Lemma events_of_lines_data (lines : list string) :
  forallb (fun line => negb (startsWith line "data: ")) lines = true ->
  events_of_lines JSON_parse (map (append "data: ") lines) =
  events_of_lines JSON_parse lines.
Proof.
  induction lines as [|line lines IH]; cbn [map forallb events_of_lines]; intros H;
    [reflexivity|].
  apply andb_true_iff in H. destruct H as [Hl Hr]. apply negb_true_iff in Hl.
  now rewrite (event_of_line_data line Hl), (IH Hr).
Qed.

Lemma whole_lines_as_data (reads : list (list string)) :
  forallb (forallb whole_line) reads = true ->
  forallb (forallb whole_line) (as_data reads) = true.
Proof.
  unfold as_data.
  induction reads as [|lines reads IH]; cbn [map forallb]; intros H; [reflexivity|].
  apply andb_true_iff in H. destruct H as [Hl Hr].
  rewrite (IH Hr), andb_true_r. clear IH Hr.
  induction lines as [|line lines IH]; cbn [map forallb] in *; [reflexivity|].
  apply andb_true_iff in Hl. destruct Hl as [Hl Hr].
  now rewrite (whole_line_data line Hl), (IH Hr).
Qed.

(** X5.  A body in which every line is preceded by [data: ], as server-sent
    events are, is consumed like the body of the bare lines: the prefix is
    removed from each line, once. *)
Theorem data_prefix_is_removed
        (fetch fetch' : string -> Completion Response) (question : string)
        (reads : list (list string)) (w : S) :
  forallb (forallb whole_line) reads = true ->
  forallb (fun line => negb (startsWith line "data: ")) (concat reads) = true ->
  fetch question = Normal (streaming (body_of_lines reads)) ->
  fetch' question =
    Normal (streaming (body_of_lines (as_data reads))) ->
  askQuestionStream JSON_parse fetch' onStreamUpdate onStreamEnd onError question w =
  askQuestionStream JSON_parse fetch onStreamUpdate onStreamEnd onError question w.
Proof.
  intros Hw Hd Hf Hf'.
  rewrite (askQuestionStream_whole_lines fetch question reads w Hw Hf).
  rewrite (askQuestionStream_whole_lines fetch' question (as_data reads) w
             (whole_lines_as_data reads Hw) Hf').
  unfold as_data. now rewrite <- concat_map, events_of_lines_data.
Qed.

End Framing.

(* ================================================================== *)
(** * What [sendMessage] leaves alone *)
(* ================================================================== *)

Section Conversation.
Import Js ApiStream Session Hook.
Local Open Scope string_scope.
Local Open Scope list_scope.

Variable JSON_parse : string -> Completion JSValue.
Variable fetch : string -> Completion Response.
Variable post : string -> Z -> Api.Settled QuestionResponse.t.
Variable clock : Clock.
(** * Peterson locks and the tournament tree of the xv6 assignment

    A shallow embedding of [kernel/peterson.h], [kernel/peterson.c], of
    the user library [user/libtournament.c] and of the two programs
    [user/tournament.c] and [user/ptest.c], with the properties of the
    design document stated over it, and then properties of the code
    beyond that document.

    C [int] values are integers of [Z].  The arithmetic of the embedded
    code stays inside the 32-bit range: the pool code only compares and
    stores, [tournament_create] refuses a count above 16 before it computes
    with it, and the traversals shift by at most [L_levels <= 4].  So no
    wrap-around is written out, except for the conversion of a system
    call's [uint64] result to the [int] that user code receives. *)

From Stdlib Require Import ZArith Lia Bool.
From stdpp Require Import base numbers list strings.

Local Open Scope Z_scope.

(** ** kernel/peterson.h *)

Definition NPETERSONLOCKS : Z := 16.

(** [struct peterson_lock].  The spinlock [lk] is not a field of the record:
    every function below takes and gives back [lk] around its accesses, so a
    function of the table is one uninterrupted section of the slot; the
    statement-level machine of [Module Interleaving] carries the owner of
    [lk] explicitly. *)
Record peterson_lock : Type := mk_peterson_lock {
  name   : string;   (* char *name *)
  active : Z;        (* int active *)
  flag_0 : Z;        (* volatile int flag[0] *)
  flag_1 : Z;        (* volatile int flag[1] *)
  turn   : Z         (* volatile int turn *)
}.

**What is needed**
From the entries above, restate word for word the lines from the line containing "(** * What [sendMessage] leaves alone *)" to the line containing "[user/tournament.c] and [user/ptest.c], with", both ends included, and nothing more.

**Output of the exercise**
(** * What [sendMessage] leaves alone *)
(* ================================================================== *)

Section Conversation.
Import Js ApiStream Session Hook.
Local Open Scope string_scope.
Local Open Scope list_scope.

Variable JSON_parse : string -> Completion JSValue.
Variable fetch : string -> Completion Response.
Variable post : string -> Z -> Api.Settled QuestionResponse.t.
Variable clock : Clock.
(** * Peterson locks and the tournament tree of the xv6 assignment

    A shallow embedding of [kernel/peterson.h], [kernel/peterson.c], of
    the user library [user/libtournament.c] and of the two programs
    [user/tournament.c] and [user/ptest.c], with the properties of the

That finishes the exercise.